§ PROBLEM TO WORK ON
Check every line of the entries below for the word "FREE", and copy the ones that have it.

§ STORED DATA
(* ===== verification/JobQueue.v ===== *)
(** * The job queue
    (database/migrations/9001-create-railway-job-queue.migration.ts,
    infrastructure/outbox/postgres-outbox-transport.service.ts and
    postgres-job-queue-consumer.service.ts)

    The transport that hands an outbox message to a table, and the consumer of
    that table: it claims jobs under a lease, checks each against the reviewed
    contracts and, no handler being approved, puts it back with a delay until its
    attempts are used up.  Consumers, publishers and cleanup run interleaved, and
    a consumer may die at any point.

    Instants, [clock], [locked] and [collate] are those of OutboxTable; [numeric],
    [numeric_eqb] and [double_of] those of Jsonb and JsonParse. *)

From stdpp Require Import base list strings gmap relations.
From Stdlib Require Import ZArith Lia Ascii.
From S2P Require Import Prelude Text JsValue JsDate JsCollections Digest Json JsonParse LogContext JobEnvelope JobMessage Jsonb BalanceSync ReviewedJob OutboxTable OutboxDispatcher.

Open Scope Z_scope.

(** ** Data *)

(** [FAILED_STATUS] is ['failed']; no statement sets ['complete']. *)
Inductive queue_status : Type := QUEUED | PROCESSING | COMPLETE | FAILED_STATUS.

#[export] Instance queue_status_eq_dec : EqDecision queue_status.
Proof. solve_decision. Defined.

Inductive queue_error_code : Type := RAILWAY_JOB_HANDLER_DORMANT | RAILWAY_JOB_INVALID.

#[export] Instance queue_error_code_eq_dec : EqDecision queue_error_code.
Proof. solve_decision. Defined.

Record queue_row : Type := {
  q_id : string;
  q_queue_name : string;
  q_payload : json;
  q_message_attributes : json;
  q_ledger_command_id : option string;
  q_ledger_journal_id : option string;
  q_status : queue_status;
  q_attempts : Z;
  q_available_at : Z;
  q_locked_by : option string;
  q_locked_until : option Z;
  q_enqueued_at : Z;
  q_completed_at : option Z;
  q_failed_at : option Z;
  q_last_error : option queue_error_code;
}.

Notation job_queue := (gmap string queue_row).

Inductive transport_error : Type :=
| TransportAborted
| InvalidMessage (e : message_error)
| StatementFailed
| IdempotencyConflict.

Record RailwayQueueSettlementSummary : Type := { qs_claimed : Z; qs_failed : Z; qs_retried : Z }.
(* ===== verification/JobAdmission.v ===== *)
(** * Admission of jobs to the outbox
    (infrastructure/outbox/job-outbox.repository.ts, [insert];
    transactional-job-publisher.service.ts; and the function
    [enqueue_reviewed_job_v1] of
    database/migrations/0018-enforce-reviewed-job-outbox-admission.migration.ts)

    A job is checked twice on its way into the table: by the repository, on what
    the serialized message reads back as, and by the function, on the columns and
    on the rows the job refers to.  The theorems show that an admitted row is
    claimed again as a reviewed message, and that the function's checks of the
    columns refuse nothing the repository let through but timestamps outside the
    years 1 to 9999.

    [timestamptz] is the cast of a text, [utc_text] prints an instant as [to_char]
    does, [collate] compares texts and [jsonb_text] prints a column. *)

From stdpp Require Import base list strings gmap.
From Stdlib Require Import ZArith Lia Ascii.
From S2P Require Import Prelude Text JsValue JsDate JsCollections Digest Json JsonParse AssetRegistry ChainObservation LogContext LedgerIdempotency YieldOperation JobEnvelope JobMessage Jsonb BalanceSync ReviewedJob OutboxTable OutboxDispatcher JobQueue.

Open Scope Z_scope.

(** ** Conditions of SQL *)

(** [None] is unknown. *)
Notation sqlbool := (option bool).

Definition sql_and (a b : sqlbool) : sqlbool :=
  match a, b with
  | Some false, _ | _, Some false => Some false
  | Some true, Some true => Some true
  | _, _ => None
  end.

Definition sql_or (a b : sqlbool) : sqlbool :=
  match a, b with
  | Some true, _ | _, Some true => Some true
  | Some false, Some false => Some false
  | _, _ => None
  end.

(** [IF c1 OR c2 OR ... THEN RAISE]: raised when the condition is true. *)
Definition raises (conditions : list sqlbool) : bool :=
  match foldr sql_or (Some false) conditions with Some true => true | _ => false end.

(** [a IS DISTINCT FROM b] *)
Definition distinct_from {A} `{EqDecision A} (a b : A) : sqlbool := Some (negb (bool_decide (a = b))).

Definition sql_eq (a b : option string) : sqlbool := a ← a; b ← b; Some (String.eqb a b).
(** [text !~ pattern] and [text NOT IN texts] *)
Definition unlike (pattern : string -> bool) (text : option string) : sqlbool := (fun s => negb (pattern s)) <$> text.
Definition not_in (texts : list string) (text : option string) : sqlbool :=
  unlike (fun s => existsb (String.eqb s) texts) text.
Definition null {A} (a : option A) : sqlbool := Some (match a with None => true | Some _ => false end).
Definition sql_not_null {A} (a : option A) : sqlbool := Some (match a with None => false | Some _ => true end).
Definition holds (c : sqlbool) : bool := match c with Some b => b | None => false end.

(** ** Rows the function reads *)

(** uuids as text, instants in microseconds. *)
Record ledger_command_row : Type := {
  lcr_command_id : string;
  lcr_actor_account_id : string;
  lcr_outbox_id : string;
  lcr_operation : string;
}.

Record ledger_journal_row : Type := {
  ljr_journal_id : string;
  ljr_actor_account_id : string;
  ljr_economic_event_type : string;
}.

Record submission_row : Type := {
  sub_submission_id : string;
  sub_command_id : string;
  sub_operation_id : string;
  sub_outbox_id : string;
  sub_submission_target : string;
  sub_requested_at : Z;
}.
(* ===== verification/RoutingFee.v ===== *)
(** * Routing fees (apps/api/src/routing-fees/domain/routing-fee.ts)

    Versioned fee rules, route classification and the fee snapshot of a quote:
    exact decimal rates, explicit rounding, totals per asset and a fingerprint
    of the whole snapshot. *)

From stdpp Require Import base list strings sets sorting.
From Stdlib Require Import ZArith Lia Sorted Ascii.
From S2P Require Import Prelude Text JsValue JsDate JsCollections Digest Json.

Open Scope Z_scope.

(** ** Data *)

Definition MAX_DECIMAL_DIGITS : Z := 78.
Definition MAX_DECIMAL_SCALE : Z := 77.
Definition MAX_REFERENCE_LENGTH : Z := 192.
Definition MAX_ROUTE_LEGS : Z := 32.
Definition MAX_FEE_COMPONENTS : Z := 32.

Definition MAX_ROUTING_FEE_ATOMIC_AMOUNT : string :=
  "115792089237316195423570985008687907853269984665640564039457584007913129639935".

Inductive RoutingFeeTier : Type := FREE | INDIVIDUAL | PRO.
Inductive RoutingFeeCategory : Type := PLATFORM | NETWORK | DEX | BRIDGE_FEE | PROVIDER.
Inductive RoutingFeeDeductionMode : Type :=
| ADDED_ON_TOP | DEDUCTED_FROM_INPUT | DEDUCTED_FROM_OUTPUT.
Inductive RoutingFeeRoundingMode : Type := DOWN | UP | HALF_EVEN.
Inductive RoutingFeeRouteLegKind : Type := DIRECT_SETTLEMENT | SWAP | BRIDGE.
Inductive RoutingFeeRouteClassificationKind : Type := DIRECT_COMPATIBLE | MATERIAL_ORCHESTRATION.
Inductive RoutingFeeClassificationReason : Type :=
| SINGLE_DIRECT_COMPATIBLE_LEG | MULTI_LEG_ROUTE | SWAP_REQUIRED | BRIDGE_REQUIRED.
Inductive RoutingFeeComponentSource : Type := PLATFORM_RULE | PASS_THROUGH_QUOTE.

#[export] Program Instance ROUTING_FEE_TIERS : JsEnum RoutingFeeTier := {
  enum_values := [FREE; INDIVIDUAL; PRO];
  enum_str := fun t => match t with FREE => "FREE" | INDIVIDUAL => "INDIVIDUAL" | PRO => "PRO" end;
}.
Next Obligation. solve_enum_all. Qed.
Next Obligation. solve_enum_inj. Qed.

#[export] Program Instance ROUTING_FEE_CATEGORIES : JsEnum RoutingFeeCategory := {
  enum_values := [PLATFORM; NETWORK; DEX; BRIDGE_FEE; PROVIDER];
  enum_str := fun c => match c with
    | PLATFORM => "PLATFORM" | NETWORK => "NETWORK" | DEX => "DEX"
    | BRIDGE_FEE => "BRIDGE" | PROVIDER => "PROVIDER" end;
}.
Next Obligation. solve_enum_all. Qed.
Next Obligation. solve_enum_inj. Qed.

Definition ROUTING_FEE_PASS_THROUGH_CATEGORIES : list RoutingFeeCategory :=
  [NETWORK; DEX; BRIDGE_FEE; PROVIDER].

#[export] Program Instance ROUTING_FEE_DEDUCTION_MODES : JsEnum RoutingFeeDeductionMode := {
  enum_values := [ADDED_ON_TOP; DEDUCTED_FROM_INPUT; DEDUCTED_FROM_OUTPUT];
  enum_str := fun m => match m with
    | ADDED_ON_TOP => "ADDED_ON_TOP" | DEDUCTED_FROM_INPUT => "DEDUCTED_FROM_INPUT"
    | DEDUCTED_FROM_OUTPUT => "DEDUCTED_FROM_OUTPUT" end;
}.
Next Obligation. solve_enum_all. Qed.
Next Obligation. solve_enum_inj. Qed.

#[export] Program Instance ROUTING_FEE_ROUNDING_MODES : JsEnum RoutingFeeRoundingMode := {
  enum_values := [DOWN; UP; HALF_EVEN];
  enum_str := fun m => match m with DOWN => "DOWN" | UP => "UP" | HALF_EVEN => "HALF_EVEN" end;
}.
Next Obligation. solve_enum_all. Qed.
Next Obligation. solve_enum_inj. Qed.

#[export] Program Instance ROUTING_FEE_ROUTE_LEG_KINDS : JsEnum RoutingFeeRouteLegKind := {
  enum_values := [DIRECT_SETTLEMENT; SWAP; BRIDGE];
  enum_str := fun k => match k with
    | DIRECT_SETTLEMENT => "DIRECT_SETTLEMENT" | SWAP => "SWAP" | BRIDGE => "BRIDGE" end;
}.
Next Obligation. solve_enum_all. Qed.
Next Obligation. solve_enum_inj. Qed.

#[export] Program Instance ROUTING_FEE_ROUTE_CLASSIFICATIONS
    : JsEnum RoutingFeeRouteClassificationKind := {
  enum_values := [DIRECT_COMPATIBLE; MATERIAL_ORCHESTRATION];
  enum_str := fun k => match k with
    | DIRECT_COMPATIBLE => "DIRECT_COMPATIBLE"
    | MATERIAL_ORCHESTRATION => "MATERIAL_ORCHESTRATION" end;
}.
Next Obligation. solve_enum_all. Qed.
Next Obligation. solve_enum_inj. Qed.
Definition parseRequest (value : jsval) : allocation_result ParsedRequest :=
  let* record := exactRecord value
    ["usdScale"; "evaluatedAt"; "holdingPeriodDays"; "maximumQuoteAgeSeconds";
     "maximumOpportunityAgeSeconds"; "minimumNetBenefitUsdMantissa"; "crossChainPolicy";
     "exposurePolicy"; "positions"; "opportunities"; "candidates"] in
  reject INVALID_INPUT when negb (is_int (record .: "usdScale") FEE_AWARE_ALLOCATION_USD_SCALE) in
  let* evaluatedAt := timestamp (record .: "evaluatedAt") in
  let* days := positiveBigInt (record .: "holdingPeriodDays") MAX_HOLDING_PERIOD_DAYS in
  let* quoteAge := positiveBigInt (record .: "maximumQuoteAgeSeconds") MAX_FRESHNESS_SECONDS in
  let* opportunityAge :=
    positiveBigInt (record .: "maximumOpportunityAgeSeconds") MAX_FRESHNESS_SECONDS in
  let* minimumBenefit := unsignedBigInt (record .: "minimumNetBenefitUsdMantissa") MAX_UINT256 in
  let* positionValues := exactArray (record .: "positions") 1 64 in
  let* positions := mapr parsePosition positionValues in
  let* opportunityValues := exactArray (record .: "opportunities") 1 256 in
  let* opportunities := mapr parseOpportunity opportunityValues in
  let* candidateValues := exactArray (record .: "candidates") 0 1024 in
  let* candidates := mapr parseCandidate candidateValues in
  let* _ := unique (positionId <$> positions) in
  let* _ := unique (opportunityId <$> opportunities) in
  let* _ := unique (candidateId <$> candidates) in
  let* crossChainPolicy := parseCrossChainPolicy (record .: "crossChainPolicy") in
  let* exposurePolicy := parseExposurePolicy (record .: "exposurePolicy") in
  Ok {| evaluatedAt := evaluatedAt.1; evaluatedAtMs := evaluatedAt.2; holdingPeriodDays := days;
        maximumQuoteAgeSeconds := quoteAge; maximumOpportunityAgeSeconds := opportunityAge;
        minimumNetBenefitUsdMantissa := minimumBenefit; crossChainPolicy := crossChainPolicy;
        exposurePolicy := exposurePolicy; positions := positions; opportunities := opportunities;
        candidates := candidates |}.

(** ** Specification *)

(** What the parsers guarantee of a request. *)
Definition request_wf (request : ParsedRequest) : Prop :=
  NoDup (positionId <$> positions request) /\ NoDup (opportunityId <$> opportunities request) /\
  NoDup (candidateId <$> candidates request) /\
  Forall (fun p => 1 <= amountUsdMantissa p <= MAX_UINT256 /\ 1 <= amountAtomic p <= MAX_UINT256)
         (positions request) /\
  Forall (fun o => 0 <= availableCapacityUsdMantissa o <= MAX_UINT256) (opportunities request) /\
  0 <= maximumCrossChainPrincipalUsdMantissa (exposurePolicy request) <= MAX_UINT256 /\
  0 <= maximumProviderPrincipalUsdMantissa (exposurePolicy request) <= MAX_UINT256.

(** A quote that can be assessed: a proper validity interval, positive amounts,
    no bridge output above its input, and every lifecycle cost or a named
    defect. *)
Definition quote_wf (q : ParsedCostQuote) : Prop :=
  quotedAtMs q < validUntilMs q /\ 1 <= sourceAmountAtomic q <= MAX_UINT256 /\
  1 <= minimumDestinationAmountAtomic q <= MAX_UINT256 /\
  match bridge q with
  | Some b => 1 <= exitMinimumOutputAtomic b <= entryMinimumOutputAtomic b /\
              entryMinimumOutputAtomic b = minimumDestinationAmountAtomic q /\
              entryMinimumOutputAtomic b <= sourceAmountAtomic q
  | None => True
  end /\
  match costsUsdMantissa q with
  | Some costs => costIssue q = None /\ exitPlatformRouting costs = None /\
                  Forall uint256_value (cost_values costs)
  | None => exists i, costIssue q = Some i
  end.

(** A validity interval the code accepts. *)
Definition interval (from until : Z) : Prop := from < until.

Definition opportunity_wf (o : ParsedOpportunity) : Prop :=
  0 <= grossApyBasisPoints o <= MAX_RATE_BASIS_POINTS /\
  0 <= recurringFeeBasisPoints o <= MAX_RATE_BASIS_POINTS /\
  interval (evidenceObservedAtMs o) (evidenceValidUntilMs o) /\
  match riskAssessment o, riskAssessedAtMs o, riskValidUntilMs o with
  | Some risk, Some from, Some until =>
      interval from until /\ 0 <= penaltyBasisPoints risk <= MAX_RATE_BASIS_POINTS
  | None, None, None => True
  | _, _, _ => False
  end.

(** ** Lemmas *)

Lemma unsignedBigInt_ok v m n : unsignedBigInt v m = Ok n <-> v = VBig n /\ 0 <= n <= m.
Proof.
  unfold unsignedBigInt. split.
  - destruct v; try discriminate. destruct (_ || _) eqn:E; [discriminate|]. intros [= <-].
    apply orb_false_iff in E as [E1%Z.ltb_ge E2%Z.ltb_ge]. done.
  - intros [-> [H1 H2]]. by rewrite (proj2 (Z.ltb_ge _ _) H1), (proj2 (Z.ltb_ge _ _) H2).
Qed.

Lemma positiveBigInt_ok v m n : positiveBigInt v m = Ok n -> 1 <= n <= m.
Proof. unfold positiveBigInt. intros H. inv_ok. apply unsignedBigInt_ok in Hr as [_ Hr]. bsimpl. lia. Qed.

Lemma unique_ok l : unique l = Ok tt <-> NoDup l.
Proof.
  unfold unique. rewrite <- set_size_NoDup. destruct (Nat.eqb_spec (set_size l) (length l)); cbn; split; done.
Qed.

Lemma parsePosition_wf v p : parsePosition v = Ok p ->
  1 <= amountUsdMantissa p <= MAX_UINT256 /\ 1 <= amountAtomic p <= MAX_UINT256.
Proof.
  unfold parsePosition. intros H. inv_ok. subst p. apply positiveBigInt_ok in Hr4, Hr5. done.
Qed.

Lemma parseOpportunity_wf v o : parseOpportunity v = Ok o ->
  0 <= availableCapacityUsdMantissa o <= MAX_UINT256.
Proof.
  unfold parseOpportunity. intros H. inv_ok. subst o. cbn.
  repeat match goal with H : unsignedBigInt _ _ = Ok _ |- _ => apply unsignedBigInt_ok in H as [_ H] end.
  assumption.
Qed.

Lemma fee_request_wf v request : parseRequest v = Ok request -> request_wf request.
Proof.
  unfold parseRequest. intros H. inv_ok. subst request. unfold request_wf.
  cbn [positions opportunities candidates exposurePolicy].
  repeat match goal with H : unique _ = Ok ?u |- _ => destruct u; apply unique_ok in H end.
  repeat (split; [assumption|]).
  split; [eapply mapr_forall; [|eassumption]; intros a b _; apply parsePosition_wf|].
  split; [eapply mapr_forall; [|eassumption]; intros a b _; apply parseOpportunity_wf|].
  match goal with H : parseExposurePolicy _ = Ok _ |- _ => unfold parseExposurePolicy in H; inv_ok end.
  subst. by apply unsignedBigInt_ok in Hr17 as [_ ?], Hr18 as [_ ?].
Qed.

Lemma positions_nonempty input request :
  parseRequest input = Ok request -> length (positions request) <> 0%nat.
Proof.
  unfold parseRequest, exactArray. intros H. inv_ok. subst request. cbn [positions].
  match goal with H : mapr parsePosition _ = Ok ?l |- length ?l <> _ => rewrite (mapr_length _ _ _ H) end.
  match goal with H : data_array 1 64 _ = Some _ |- _ => apply data_array_bounds in H; lia end.
Qed.


Lemma parseRiskAssessment_wf v risk from until :
  parseRiskAssessment v = Ok (Some (risk, from, until)) ->
  interval from until /\ 0 <= penaltyBasisPoints risk <= MAX_RATE_BASIS_POINTS.
Proof.
  unfold parseRiskAssessment, interval. intros H. assert (v <> VNull) as Hv by (by intros ->).
  destruct v; try done; inv_ok; subst; cbn;
    match goal with H : unsignedBigInt _ _ = Ok _ |- _ => apply unsignedBigInt_ok in H as [_ H] end;
    (split; [by apply Z.leb_gt | done]).
Qed.

Lemma parseOpportunity_full v o : parseOpportunity v = Ok o -> opportunity_wf o.
Proof.
  unfold parseOpportunity, opportunity_wf, interval. intros H. inv_ok. subst o. cbn.
  repeat match goal with H : unsignedBigInt _ _ = Ok _ |- _ => apply unsignedBigInt_ok in H as [_ H] end.
  split; [done|]. split; [done|]. split; [by apply Z.leb_gt|].
  match goal with H : parseRiskAssessment _ = Ok ?x |- _ =>
    destruct x as [[[risk from] until]|]; [by apply parseRiskAssessment_wf in H | done] end.
Qed.

Lemma parseCosts_wf v : match parseCosts v with
  | (Some costs, i) => i = None /\ exitPlatformRouting costs = None /\
                       Forall uint256_value (cost_values costs)
  | (None, i) => exists x, i = Some x
  end.
Proof.
  unfold parseCosts. destruct (plain_descriptors v) as [ds|]; [|by eexists].
  destruct (_ || _); [by eexists|]. destruct (read_keys _ _) as [r|]; [|by eexists].
  destruct (mapr _ r) as [vs|] eqn:E; [|by eexists].
  apply (mapr_forall _ uint256_value) in E.
  2:{ intros kv n _ Hn. by apply unsignedBigInt_ok in Hn as [_ ?]. }
  do 13 (destruct vs as [|? vs]; [by eexists|]). destruct vs; [|by eexists].
  split; [done|]. split; [done|]. rewrite !Forall_cons in E. unfold cost_values. cbn.
  rewrite !Forall_cons. tauto.
Qed.

Lemma parseBridge_wf v b : parseBridge v = Ok (Some b) ->
  1 <= entryMinimumOutputAtomic b <= MAX_UINT256 /\ 1 <= exitMinimumOutputAtomic b <= MAX_UINT256.
Proof.
  unfold parseBridge. intros H. assert (v <> VNull) as Hv by (by intros ->).
  destruct v; try done; inv_ok; subst b; cbn;
    repeat match goal with H : positiveBigInt _ _ = Ok _ |- _ => apply positiveBigInt_ok in H end; done.
Qed.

§ SOLUTION
Inductive RoutingFeeTier : Type := FREE | INDIVIDUAL | PRO.
  enum_values := [FREE; INDIVIDUAL; PRO];
  enum_str := fun t => match t with FREE => "FREE" | INDIVIDUAL => "INDIVIDUAL" | PRO => "PRO" end;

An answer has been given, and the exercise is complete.